Prognostic Test for Cutaneous Melanoma
Predicting Individual Risk of Recurrence or Metastasis
DecisionDx-Melanoma was designed to address the need for a more accurate predictor of metastatic risk in patients diagnosed with cutaneous (skin) melanoma.
Traditional Approaches May Have Limitations
Prior to the introduction of DecisionDx-Melanoma, nearly all treatment plan decisions made around the time of diagnosis relied solely upon traditional clinical and pathologic prognostic factors, including whether to perform the invasive sentinel lymph node biopsy (SLNB) surgical procedure to see whether cancer cells were found in lymph nodes.

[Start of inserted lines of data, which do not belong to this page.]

(* ===== verification/Ledger.v ===== *)
(** The durability ledger of [storage/stats.py]: every accepted record moves
    through the stages queued, buffered, in flight and then durable or uncertain,
    and a lazily cleaned heap finds the oldest record that is not yet persisted.
    The heap is modelled by what [heapq] promises of it, a list in increasing
    order whose head is the smallest entry; tokens are unique, so the comparison
    never reaches the record id. *)
From S2P Require Import Prelude Histogram.

Inductive DurabilityStage : Type :=
| QUEUED | BUFFERED | IN_FLIGHT | DURABLE | UNCERTAIN.
#[export] Instance DurabilityStage_eq_dec : EqDecision DurabilityStage.
Proof. solve_decision. Defined.

Definition stage_value (s : DurabilityStage) : string :=
  match s with
  | QUEUED => "queued" | BUFFERED => "buffered" | IN_FLIGHT => "in_flight"
  | DURABLE => "durable" | UNCERTAIN => "uncertain"
  end.

(** [_nonterminal_stage_counts], a dict with the three nonterminal stages as keys. *)
Record stage_counts : Type := { n_queued : Z; n_buffered : Z; n_in_flight : Z }.

Definition counts_get (c : stage_counts) (s : DurabilityStage) : option Z :=
  match s with
  | QUEUED => Some (n_queued c) | BUFFERED => Some (n_buffered c)
  | IN_FLIGHT => Some (n_in_flight c) | DURABLE | UNCERTAIN => None
  end.

Definition counts_add (c : stage_counts) (s : DurabilityStage) (d : Z) : result stage_counts :=
  match s with
  | QUEUED => Ok {| n_queued := n_queued c + d; n_buffered := n_buffered c; n_in_flight := n_in_flight c |}
  | BUFFERED => Ok {| n_queued := n_queued c; n_buffered := n_buffered c + d; n_in_flight := n_in_flight c |}
  | IN_FLIGHT => Ok {| n_queued := n_queued c; n_buffered := n_buffered c; n_in_flight := n_in_flight c + d |}
  | DURABLE | UNCERTAIN => Err (KeyError (stage_value s))
  end.

Section Ledger.
Context {K : Type} `{Countable K}.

However, the traditional clinical and pathology factors that drive clinician management decisions and SLNB recommendations have limitations. Unfortunately, despite being classified as low risk, two out of three patients who develop metastatic disease and die from their primary melanoma tumor were initially classified as Stage I or II, many of whom received an SLN-negative biopsy result following SLNB surgery. In fact, approximately 88% of patients who undergo the SLNB surgery are found to have an SLN-negative biopsy result, meaning they remain categorized as lower risk (Stage I or II).
We saw an opportunity to improve patient care by adding personalized genomic information to address this situation. We believed that by using the latest molecular diagnostic techniques, we could better understand the biological behavior of a patient’s tumor and enable improvement over traditional clinical and pathologic factors.
Designed to Identify Risk of Recurrence or Metastasis Including the Likelihood of Sentinel Lymph Node Positivity
DecisionDx-Melanoma, our gene expression profile (GEP) test for melanoma prognosis was designed to identify the risk of recurrence or metastasis in patients with Stage I, II, and III melanoma based on the biologic profile of 31 genes within their tumor tissue. DecisionDx-Melanoma has been included in 30 peer-reviewed publications and has been studied in more than 5,700 patient samples. The test has been validated in four archival risk of recurrence studies of 901 patients and six prospective risks of recurrence studies including more than 1,600 patients. Prediction of the likelihood of sentinel lymph node positivity has also been validated in two prospective multicenter studies that included more than 3,000 patients. Impact on patient management plans for one of every two patients tested has been demonstrated in four multicenter and single-center studies including more than 560 patients. The consistent performance and accuracy demonstrated in these studies provide confidence in disease management plans that incorporate DecisionDx-Melanoma test results.
Today, more than 7,700 healthcare professionals have trusted and incorporated DecisionDx-Melanoma into their practice. The test results are used to guide two treatment plan decisions that are made around the time of diagnosis:
- Guide management decisions such as surveillance, follow-up frequency and referrals in patients with tumors ≥0.3 mm thick
- Identify the likelihood of sentinel lymph node positivity using the independently validated i31-GEP algorithm that combines a patient’s clinical and pathologic factors with the DecisionDx-Melanoma test score. This integrated test result is designed to provide a more precise and personalized SLN positivity risk prediction to better identify patients with a low risk of SLN positivity who could potentially forgo the procedure and those patients at high risk of SLN positivity who should consider and be offered a SNLB.
DecisionDx-Melanoma is performed in Castle Biosciences’ CAP accredited, CLIA certified laboratory using formalin-fixed, paraffin embedded (FFPE) primary tumor tissue from either a biopsy or excision.